Problem to work on —
When the line containing "Lemma runs_answer_has_sent_return q" is reached, include it and end there; set down verbatim every line before it, starting at the top of the records.

Exercise data —

(** ** Answering *)

Definition answer_running (q : Z) (finished : bool) s : Prop :=
  ans (abs s) !! q = Some (Build_AState false finished []).

Lemma answer_running_inv q fin s :
  answer_running q fin s ->
  exists a, answers s !! q = Some a /\ return_has_been_sent a = false /\
    received_finish a = fin /\ result_exports a = [].
Proof.
  unfold answer_running. cbn. rewrite lookup_fmap. destruct (answers s !! q) as [a|]; [|done].
  intros [= H1 H2 H3]. eauto.
Qed.

Lemma abs_set_answers A s : abs (set_answers A s) = set_ans (abs_answer <$> A) (abs s).
Proof. done. Qed.
Lemma abs_set_sent l s : abs (set_sent l s) = abs s.
Proof. done. Qed.

Lemma runs_answer_has_sent_return q ids a s (Q : unit -> Conn -> Prop) :
  answers s !! q = Some a ->
  Q tt (set_answers
    (if received_finish a then delete q (answers s)
     else <[q := {| return_has_been_sent := true; pipeline := pipeline a;
                    redirected_results := redirected_results a;
                    received_finish := received_finish a;
                    call_completion_promise := call_completion_promise a;
                    result_exports := ids |}]> (answers s)) s) ->
  runs (answer_has_sent_return q ids) s Q.
Proof.
  intros Ha HQ. unfold answer_has_sent_return. apply runs_gets. rewrite Ha.
  eapply runs_lift_bind; [done|]. destruct (received_finish a); by apply runs_modify_last.
Qed.

Lemma runs_results_canceled q c caps status s :
  Good s -> answer_running q true s ->
  runs (from_results_inner q true c caps status) s (fun _ s' => acts s s').
Proof.
  intros HG Ha. pose proof (answer_running_inv _ _ _ Ha) as (a & Hq & _ & Hf & _).
  unfold from_results_inner. apply runs_gets. rewrite Hq. eapply runs_lift_bind; [done|].
  apply runs_connected; [apply HG|]. rewrite Hf. apply runs_send; [apply HG|].
  apply runs_bind, (runs_answer_has_sent_return _ _ a); [done|]. apply runs_ret. rewrite Hf.
  split.
  - apply good_set_answers; [apply (good_frame s); done|]. cbn. intros q' a' Hq'.
    apply lookup_delete_Some in Hq' as [_ Hq']. by eapply good_redirect.
  - exists [Return q false Canceled]. split; [|done].
    eapply act_eq; [|apply (act_canceled (abs s) q); done].
    rewrite abs_set_answers, abs_set_sent. cbn. by rewrite fmap_delete.
Qed.

Lemma runs_results_exception q c caps e s :
  Good s -> answer_running q false s ->
  runs (from_results_inner q true c caps (Some e)) s (fun _ s' => acts s s').
Proof.
  intros HG Ha. pose proof (answer_running_inv _ _ _ Ha) as (a & Hq & _ & Hf & _).
  unfold from_results_inner. apply runs_gets. rewrite Hq. eapply runs_lift_bind; [done|].
  apply runs_connected; [apply HG|]. rewrite Hf. apply runs_send; [apply HG|].
  apply runs_bind, (runs_answer_has_sent_return _ _ a); [done|]. apply runs_ret. rewrite Hf.
  split.
  - apply good_set_answers; [apply (good_frame s); done|]. cbn. intros q' a' Hq'.
    apply lookup_insert_Some in Hq' as [[<- <-]|[_ Hq']];
      [exact (good_redirect _ HG _ _ Hq)|exact (good_redirect _ HG _ _ Hq')].
  - exists [Return q false (ReturnException (from_error e))]. split; [|done].
    eapply act_eq; [|apply (act_exception (abs s) q); done].
    rewrite abs_set_answers, abs_set_sent. cbn. by rewrite fmap_insert.
Qed.

Lemma grows_abs ids s s' : grows ids s s' -> abs s' = set_exps (abs_exps s') (abs s).
Proof. by intros ((t & b & ->) & _). Qed.
Lemma grows_frame ids s s' :
  grows ids s s' -> answers s' = answers s /\ sent s' = sent s /\ connection s' = connection s.
Proof. by intros ((t & b & ->) & _). Qed.

Lemma runs_results_caps q c caps s :
  Good s -> answer_running q false s -> caps <> [] ->
  room (Z.of_nat (length caps)) s -> all_usable s caps ->
  runs (from_results_inner q true c caps None) s (fun _ s' => acts s s').
Proof.
  intros HG Ha Hne HR Hu. pose proof (answer_running_inv _ _ _ Ha) as (a & Hq & _ & Hf & _).
  unfold from_results_inner. apply runs_gets. rewrite Hq. eapply runs_lift_bind; [done|].
  apply runs_connected; [apply HG|]. rewrite Hf.
  replace (match caps with [] => true | _ :: _ => false end) with false by (by destruct caps).
  apply runs_bind, runs_ret, runs_bind.
  eapply runs_mono; [by apply runs_write_descriptors|].
  intros [ds ids] s1 (Hd & Hg & Hl). cbn [fst snd] in *.
  pose proof (grows_frame _ _ _ Hg) as (Hans & Hsent & Hconn). pose proof Hg as (_ & HE & HG1 & _).
  apply runs_send; [apply HG1|].
  apply runs_bind, (runs_answer_has_sent_return _ _ a); [cbn; by rewrite Hans|]. apply runs_ret.
  rewrite Hf. split.
  - apply good_set_answers; [apply (good_frame s1); done|]. cbn. rewrite Hans. intros q' a' Hq'.
    apply lookup_insert_Some in Hq' as [[<- <-]|[_ Hq']];
      [exact (good_redirect _ HG _ _ Hq)|exact (good_redirect _ HG _ _ Hq')].
  - exists [Return q false (Results {| content := c; cap_table := ds |})].
    split; [|cbn; by rewrite Hsent].
    eapply act_eq; [|apply (act_results (abs s) q c ds (abs_exps s1)); [exact Ha|exact (describes_all _ _ _ Hd)| |]].
    + rewrite abs_set_answers, abs_set_sent, (grows_abs _ _ _ Hg).
      rewrite <- (described_ids _ _ _ Hd). cbn. by rewrite Hans, fmap_insert.
    + intros ->. by destruct caps.
    + by rewrite <- (described_ids _ _ _ Hd).
Qed.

Answer area —
(** ** Answering *)

Definition answer_running (q : Z) (finished : bool) s : Prop :=
  ans (abs s) !! q = Some (Build_AState false finished []).

Lemma answer_running_inv q fin s :
  answer_running q fin s ->
  exists a, answers s !! q = Some a /\ return_has_been_sent a = false /\
    received_finish a = fin /\ result_exports a = [].
Proof.
  unfold answer_running. cbn. rewrite lookup_fmap. destruct (answers s !! q) as [a|]; [|done].
  intros [= H1 H2 H3]. eauto.
Qed.

Lemma abs_set_answers A s : abs (set_answers A s) = set_ans (abs_answer <$> A) (abs s).
Proof. done. Qed.
Lemma abs_set_sent l s : abs (set_sent l s) = abs s.
Proof. done. Qed.

Lemma runs_answer_has_sent_return q ids a s (Q : unit -> Conn -> Prop) :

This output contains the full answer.